Serenity
Architected a LangGraph-based multi-agent pipeline exposed via a FastAPI streaming interface, orchestrating complex NLP workflows including 176-language detection, Albert-based emotion classification, and LLM-powered safety guardrails. Engineered an advanced hybrid RAG system leveraging Pinecone for combined sparse (BM25) and dense vector search, augmented with cross-encoder reranking, relevance grading, and an automated query rewrite loop. Fine-tuned a Qwen2.5 LLM using Direct Preference Optimization (DPO) to align the model's generation with safe, empathetic domain-specific guidelines, seamlessly integrating the local checkpoint alongside low-latency Groq API routing.
Technologies Used
Problem Statement
Enterprises deploying conversational AI face critical risks regarding brand safety, compliance, and user trust. Unpredictable LLM behavior, hallucinations, and inappropriate responses can lead to severe PR crises and legal liabilities. Furthermore, generic chatbots fail to recognize user sentiment or handle complex, multi-step NLP workflows efficiently across diverse languages, rendering them ineffective for sensitive customer service operations.
Solution
Serenity provides an enterprise-grade, guardrailed conversational architecture. It employs a LangGraph-based multi-agent pipeline that enforces safety constraints and emotion classification (across 176 languages) before generation.
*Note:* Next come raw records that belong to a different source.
(* ===== verification/Runtime.v ===== *)
(** * Start and stop of the daemon and the worker

    config, adapters/postgres, adapters/redis, adapters/nats (the client, the
    streams, the consumers, the health check), runtime/worker/registry.go and
    the subscription of consumer.go, runtime/daemon/registry.go, cmd/daemon
    and cmd/worker.  The drivers behind the adapters are an interface whose
    laws say which connections and consumers are live. *)

From S2P Require Import Prelude Effects GoStrings GoNet AppErrors Routes Wiring Network VmmConfig Instance Manager Outbox Sandbox Ids.
Open Scope Z_scope.

(** ** config/config.go *)

Record AppConfig := mkAppConfig {
  HTTPPort : string; DatabaseURL : string; RedisURL : string; NATSURL : string;
  CORSOrigins : list string; Development : bool;
  VMMKernelPath : string; VMMRootfsPath : string; VMMGuestAgentPath : string;
  VMMVCPUCount : Z; VMMMemoryMB : Z; VMMBootArgs : string; VMMUplinkInterface : string;
}.

(** ** adapters/nats/jetstream.go and subjects.go *)

Definition JobsStreamName : string := "SHIYAO_JOBS".
Definition DLQStreamName : string := "SHIYAO_DLQ".
Definition JobsSubject : string := "shiyao.job.>".
Definition DLQSubject : string := "shiyao.dlq.>".

Record StreamLimits := mkStreamLimits {
  JobsMaxBytes : Z; DLQMaxBytes : Z; JobsMaxAge : Z; DLQMaxAge : Z; Replicas : Z;
}.
Definition DefaultStreamLimits : StreamLimits :=
  mkStreamLimits (5 * 1024 * 1024 * 1024) (5 * 1024 * 1024 * 1024) (7 * 24 * Hour) (90 * 24 * Hour) 1.

Definition positive_or (d x : Z) : Z := if x <=? 0 then d else x.
Definition normalizeStreamLimits (l : StreamLimits) : StreamLimits :=
  mkStreamLimits (positive_or (JobsMaxBytes DefaultStreamLimits) (JobsMaxBytes l))
    (positive_or (DLQMaxBytes DefaultStreamLimits) (DLQMaxBytes l))
    (positive_or (JobsMaxAge DefaultStreamLimits) (JobsMaxAge l))
    (positive_or (DLQMaxAge DefaultStreamLimits) (DLQMaxAge l))
    (positive_or (Replicas DefaultStreamLimits) (Replicas l)).

Inductive RetentionPolicy := LimitsPolicy | WorkQueuePolicy.
Inductive DiscardPolicy := DiscardOld | DiscardNew.
Inductive StorageType := FileStorage | MemoryStorage.
Record StreamConfig := mkStreamConfig {
  st_Name : string; st_Description : string; st_Subjects : list string; st_Storage : StorageType;
  st_Retention : RetentionPolicy; st_Discard : DiscardPolicy;
  st_Replicas : Z; st_MaxBytes : Z; st_MaxAge : Z; st_MaxMsgSize : Z; st_Duplicates : Z;
}.
Definition StreamConfigs (limits : StreamLimits) : list StreamConfig :=
  let l := normalizeStreamLimits limits in
  [mkStreamConfig JobsStreamName "Durable Shiyao sandbox lifecycle jobs" [JobsSubject] FileStorage
     WorkQueuePolicy DiscardNew (Replicas l) (JobsMaxBytes l) (JobsMaxAge l) maxMessageSize (10 * Minute);
   mkStreamConfig DLQStreamName "Shiyao jobs requiring operator inspection or redrive" [DLQSubject] FileStorage
     LimitsPolicy DiscardOld (Replicas l) (DLQMaxBytes l) (DLQMaxAge l) maxMessageSize (10 * Minute)].

(** ** The drivers *)

Record PoolConfig := mkPoolConfig {
  pc_URL : string; pc_MaxConns : Z; pc_MinConns : Z; pc_MaxConnIdleTime : Z; pc_MaxConnLifetime : Z;
}.
Record RedisOptions := mkRedisOptions { ro_URL : string; ro_DialTimeout : Z; ro_ReadTimeout : Z; ro_WriteTimeout : Z }.
Record NatsOptions := mkNatsOptions { no_Name : string; no_Timeout : Z; no_MaxReconnects : Z; no_ReconnectWait : Z }.
Inductive AckPolicy := AckExplicitPolicy | AckNonePolicy | AckAllPolicy.
Record ConsumerConfig := mkConsumerConfig {
  cc_Durable : string; cc_Name : string; cc_FilterSubject : string; cc_AckPolicy : AckPolicy; cc_AckWait : Z; cc_MaxDeliver : Z;
}.
(** The function that a consumer calls with a message, by its name. *)
Inductive LifecycleHandler := handle_sandbox_create | handle_sandbox_destroy.
(** What the daemon's [select] sees first *)
Inductive ServeOutcome := ShutdownSignal | ServerError (e : error).

Class Drivers (R : Type) := {
  godotenv_Load : ST R unit;
  env_Parse : ST R AppConfig;
  pg_ParseConfig : string → ST R PoolConfig;
  pg_NewWithConfig : PoolConfig → ST R Z;
  pg_Ping : Z → ST R unit;
  pg_Close : Z → ST R unit;
  redis_ParseURL : string → ST R RedisOptions;
  redis_NewClient : RedisOptions → ST R Z;
  redis_Ping : Z → ST R unit;
  redis_Close : Z → ST R unit;
  nats_Connect : string → NatsOptions → ST R Z;
  js_New : Z → ST R unit;
  js_AccountInfo : Z → ST R unit;
  conn_Close : Z → ST R unit;
  conn_IsClosed : Z → R → bool;
  conn_IsConnected : Z → R → bool;
  conn_Drain : Z → ST R unit;
  js_CreateOrUpdateStream : Z → StreamConfig → ST R unit;
  js_CreateOrUpdateConsumer : Z → string → ConsumerConfig → ST R unit;
  js_Consume : Z → string → ConsumerConfig → LifecycleHandler → ST R Z;
  handle_Stop : Z → ST R unit;
  http_Serve : ST R ServeOutcome;
  http_Shutdown : ST R unit;
  ctx_Done : ST R unit;
}.

Section Start.
Context {R : Type} `{Drivers R}.
Local Open Scope go_scope.

(** A missing .env file is no error. *)
Definition config_Load : ST R AppConfig :=
  e <- st_try godotenv_Load;;
  match e with
  | Err e => if errors_Is "file does not exist" e then st_wrap "parse environment: %w" env_Parse
             else st_fail (Errorf "load .env: %w" [e])
  | Ok _ => st_wrap "parse environment: %w" env_Parse
  end.

(** *** adapters/postgres/client.go, adapters/redis/client.go *)

Definition NewPool (url : string) : ST R Z :=
  cfg <- st_wrap "parse postgres URL: %w" (pg_ParseConfig url);;
  let cfg := mkPoolConfig (pc_URL cfg) 20 5 (30 * Minute) (1 * Hour) in
  pool <- st_wrap "create postgres pool: %w" (pg_NewWithConfig cfg);;
  ping <- st_try (pg_Ping pool);;
  match ping with
  | Err e => st_try (pg_Close pool);; st_fail (Errorf "ping postgres: %w" [e])
  | Ok _ => st_ret pool
  end.

Definition redis_New (url : string) : ST R Z :=
  opts <- st_wrap "parse redis URL: %w" (redis_ParseURL url);;
  let opts := mkRedisOptions (ro_URL opts) (5 * Second) (3 * Second) (3 * Second) in
  client <- redis_NewClient opts;;
  ping <- st_try (redis_Ping client);;
  match ping with
  | Err e => st_try (redis_Close client);; st_fail (Errorf "ping redis: %w" [e])
  | Ok _ => st_ret client
  end.

(** *** adapters/nats/client.go *)

Definition defaultClientName : string := "shiyao".
Definition connectionOptions (name : string) : NatsOptions :=
  mkNatsOptions name (5 * Second) (-1) (2 * Second).
Definition ErrClientUnavailable : error := Sentinel "JetStream client is unavailable".
(** A client holds its connection, and a JetStream context on it. *)
Record Client := mkClient { c_connection : option Z; c_jetStream : option Z }.

Definition client_name (clientName : list string) : string :=
  match clientName with
  | n :: _ => if bool_decide (TrimSpace n = "") then defaultClientName else TrimSpace n
  | [] => defaultClientName
  end.
Definition nats_New (serverURL : string) (clientName : list string) : ST R Client :=
  let serverURL := TrimSpace serverURL in
  if bool_decide (serverURL = "") then st_fail (Errorf "NATS URL is required" [])
  else
    connection <- st_wrap "connect to NATS: %w" (nats_Connect serverURL (connectionOptions (client_name clientName)));;
    js <- st_try (js_New connection);;
    match js with
    | Err e => st_try (conn_Close connection);; st_fail (Errorf "initialize JetStream: %w" [e])
    | Ok _ =>
        info <- st_try (js_AccountInfo connection);;
        match info with
        | Err e => st_try (conn_Close connection);; st_fail (Errorf "verify JetStream account: %w" [e])
        | Ok _ => st_ret (mkClient (Some connection) (Some connection))
        end
    end.

Definition client_Close (c : option Client) : ST R unit :=
  match c ≫= c_connection with
  | None => st_ret tt
  | Some conn => λ w,
      if conn_IsClosed conn w then (Ok tt, w)
      else (d <- st_try (conn_Drain conn);;
            match d with
            | Ok _ => st_ret tt
            | Err e => st_try (conn_Close conn);; st_fail (Errorf "drain NATS connection: %w" [e])
            end) w
  end.

(** *** adapters/nats/health.go, jetstream.go and consumer.go *)

Definition client_Ping (c : option Client) : ST R unit :=
  match c with
  | Some (mkClient (Some conn) (Some js)) => λ w,
      if conn_IsConnected conn w then st_wrap "read JetStream account info: %w" (js_AccountInfo js) w
      else (Err (Errorf "JetStream client is not connected" []), w)
  | _ => st_fail ErrClientUnavailable
  end.

Fixpoint provision_all (js : Z) (configs : list StreamConfig) : ST R unit :=
  match configs with
  | [] => st_ret tt
  | c :: configs =>
      st_wrap "provision JetStream stream %s: %w" (js_CreateOrUpdateStream js c);; provision_all js configs
  end.
Definition Provision (c : option Client) (limits : StreamLimits) : ST R unit :=
  match c ≫= c_jetStream with
  | None => st_fail ErrClientUnavailable
  | Some js => provision_all js (StreamConfigs limits)
  end.

Definition blank (s : string) : bool := bool_decide (TrimSpace s = "").
Definition CreateOrUpdateConsumer (c : option Client) (stream : string) (cfg : ConsumerConfig) : ST R unit :=
  match c ≫= c_jetStream with
  | None => st_fail ErrClientUnavailable
  | Some js =>
      if blank stream then st_fail (Errorf "JetStream stream name is required" [])
      else if blank (cc_Durable cfg) && blank (cc_Name cfg) then
        st_fail (Errorf "JetStream consumer durable or name is required" [])
      else st_wrap "create or update consumer %q on %s: %w" (js_CreateOrUpdateConsumer js (TrimSpace stream) cfg)
  end.
End Start.

(** ** runtime/worker *)

Definition sandboxCreateConsumer : string := "shiyao-sandbox-create-worker".
Definition sandboxDestroyConsumer : string := "shiyao-sandbox-destroy-worker".
Definition consumerAckWait : Z := 2 * Minute.
Definition consumerMaxDeliver : Z := 5.
Definition consumer_config (durable subject : string) : ConsumerConfig :=
  mkConsumerConfig durable durable subject AckExplicitPolicy consumerAckWait consumerMaxDeliver.

Record WorkerRegistry := mkWorkerRegistry {
  wr_DB : option Z; wr_NATS : option Client; wr_VMM : Manager; wr_Consumers : list Z;
}.

Section Worker.
Context {R : Type} `{Drivers R}.
Local Open Scope go_scope.

Definition consumeSandboxLifecycle (nats : option Client) (durable subject : string) (handler : LifecycleHandler) : ST R Z :=
  CreateOrUpdateConsumer nats JobsStreamName (consumer_config durable subject);;
  match nats ≫= c_jetStream with
  | None => st_fail (Panic "nil consumer")
  | Some js => st_wrap "consume %s: %w" (js_Consume js JobsStreamName (consumer_config durable subject) handler)
  end.

Definition subscribe (nats : option Client) : ST R (list Z) :=
  Provision nats DefaultStreamLimits;;
  createHandle <- consumeSandboxLifecycle nats sandboxCreateConsumer SubjectSandboxCreate handle_sandbox_create;;
  d <- st_try (consumeSandboxLifecycle nats sandboxDestroyConsumer SubjectSandboxDestroy handle_sandbox_destroy);;
  match d with
  | Err e => st_try (handle_Stop createHandle);; st_fail e
  | Ok destroyHandle => st_ret [createHandle; destroyHandle]
  end.

Fixpoint stop_all (handles : list Z) : ST R unit :=
  match handles with
  | [] => st_ret tt
  | h :: handles => st_try (handle_Stop h);; stop_all handles
  end.
Definition close_db (db : option Z) : ST R unit :=
  match db with None => st_ret tt | Some p => st_try (pg_Close p);; st_ret tt end.
Definition worker_Close (r : WorkerRegistry) : ST R unit :=
  stop_all (wr_Consumers r);;
  st_try (client_Close (wr_NATS r));;
  close_db (wr_DB r).

Definition worker_vmm_config (cfg : AppConfig) : vmm_Config :=
  {| KernelPath := VMMKernelPath cfg; RootfsPath := VMMRootfsPath cfg; VCPUCount := VMMVCPUCount cfg;
     MemSizeMB := VMMMemoryMB cfg; BootArgs := VMMBootArgs cfg; GuestAgentPath := VMMGuestAgentPath cfg |}.
Definition worker_net_config (cfg : AppConfig) : Config :=
  let n := DefaultConfig "" in
  mkConfig (TapName n) (HostIP n) (GuestIP n) (AllowedPorts n) (VMMUplinkInterface cfg).
Definition NewManager (tempDir : string) (base : vmm_Config) (net : Config) (snap : SnapshotConfig) : Manager :=
  NewManagerWithLimits tempDir base net snap DefaultManagerLimits.

Definition worker_New (tempDir : string) (cfg : AppConfig) (db : option Z) (nats : option Client) : ST R WorkerRegistry :=
  st_wrap "validate vmm config: %w" (λ w, (vmm_Validate (worker_vmm_config cfg), w));;
  let vmm := NewManager tempDir (worker_vmm_config cfg) (worker_net_config cfg) (Build_SnapshotConfig "" "" false) in
  s <- st_try (subscribe nats);;
  match s with
  | Err e => st_try (worker_Close (mkWorkerRegistry db nats vmm []));; st_fail e
  | Ok handles => st_ret (mkWorkerRegistry db nats vmm handles)
  end.

(** cmd/worker: [log.Fatalf] ends the process where it stands; otherwise the
    worker runs until the signal and its deferred calls follow. *)
Definition worker_main (tempDir : string) : ST R unit :=
  cfg <- st_wrap "load config: %v" config_Load;;
  db <- st_wrap "connect to postgres: %v" (NewPool (DatabaseURL cfg));;
  nats <- st_wrap "connect to nats: %v" (nats_New (NATSURL cfg) []);;
  registry <- st_wrap "initialize worker: %v" (worker_New tempDir cfg (Some db) (Some nats));;
  ctx_Done;;
  worker_Close registry;;
  st_try (client_Close (Some nats));;
  st_try (pg_Close db);;
  st_ret tt.
End Worker.

(** ** runtime/daemon and cmd/daemon *)

Section Daemon.
Context {R : Type} `{Drivers R}.
Local Open Scope go_scope.

Record DaemonRegistry := mkDaemonRegistry {
  dr_DB : option Z; dr_Redis : option Z; dr_NATS : option Client; dr_Router : Engine; dr_Modules : Modules;
}.
(** [Registry.Close] *)
Definition daemon_Close (r : DaemonRegistry) : ST R unit :=
  match dr_Redis r with None => st_ret tt | Some c => st_try (redis_Close c);; st_ret tt end;;
  st_try (client_Close (dr_NATS r));;
  close_db (dr_DB r).

(** [New]; building the modules cannot fail. *)
Definition daemon_New (cfg : AppConfig) (db redis : Z) (nats : Client) : result DaemonRegistry :=
  let modules := NewModules db (c_connection nats) in
  let router := mkEngine [Logger; Recovery; UseSecure Secure; UseCORS (CORS (CORSOrigins cfg) (Development cfg))]
                  (bd_route <$> bind_routes modules) in
  Ok (mkDaemonRegistry (Some db) (Some redis) (Some nats) router modules).

(** From the server to the end of [run]. *)
Definition serve_until_done : ST R unit :=
  o <- http_Serve;;
  match o with
  | ServerError e => st_fail (Errorf "http server error: %w" [e])
  | ShutdownSignal => st_wrap "graceful shutdown failed: %w" http_Shutdown
  end.

Definition run : ST R unit :=
  cfg <- st_wrap "load config: %w" config_Load;;
  db <- st_wrap "connect to postgres: %w" (NewPool (DatabaseURL cfg));;
  st_defer (pg_Close db)
    (redis <- st_wrap "connect to redis: %w" (redis_New (RedisURL cfg));;
     st_defer (redis_Close redis)
       (nats <- st_wrap "connect to nats: %w" (nats_New (NATSURL cfg) ["shiyao-daemon"]);;
        st_defer (client_Close (Some nats))
          (registry <- st_wrap "initialize daemon: %w" (λ w, (daemon_New cfg db redis nats, w));;
           st_defer (daemon_Close registry) serve_until_done))).
End Daemon.

(** ** What is live *)

Inductive Kind := KPool | KRedis | KNats | KConsumer.
#[export] Instance kind_eq_dec : EqDecision Kind.
Proof. solve_decision. Defined.
#[export] Instance kind_countable : Countable Kind.
Proof.
  apply (inj_countable (λ k, match k with KPool => 0 | KRedis => 1 | KNats => 2 | KConsumer => 3 end)%nat
    (λ n, match n with 0 => Some KPool | 1 => Some KRedis | 2 => Some KNats | 3 => Some KConsumer | _ => None end)%nat).
  by intros [].
Defined.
The solution leverages a hybrid RAG system (Pinecone + BM25) with cross-encoder reranking to ensure responses are grounded in factual, retrieved data. Crucially, by fine-tuning a Qwen2.5 model via Direct Preference Optimization (DPO), Serenity aligns model behavior with safe, empathetic corporate guidelines, minimizing reputational risk while delivering highly accurate and emotionally intelligent user interactions.
Key Features
LangGraph-based multi-agent pipeline orchestration
FastAPI streaming interface for responsive user experiences
176-language detection and Albert-based emotion classification
Advanced hybrid RAG system (Pinecone dense + BM25 sparse search)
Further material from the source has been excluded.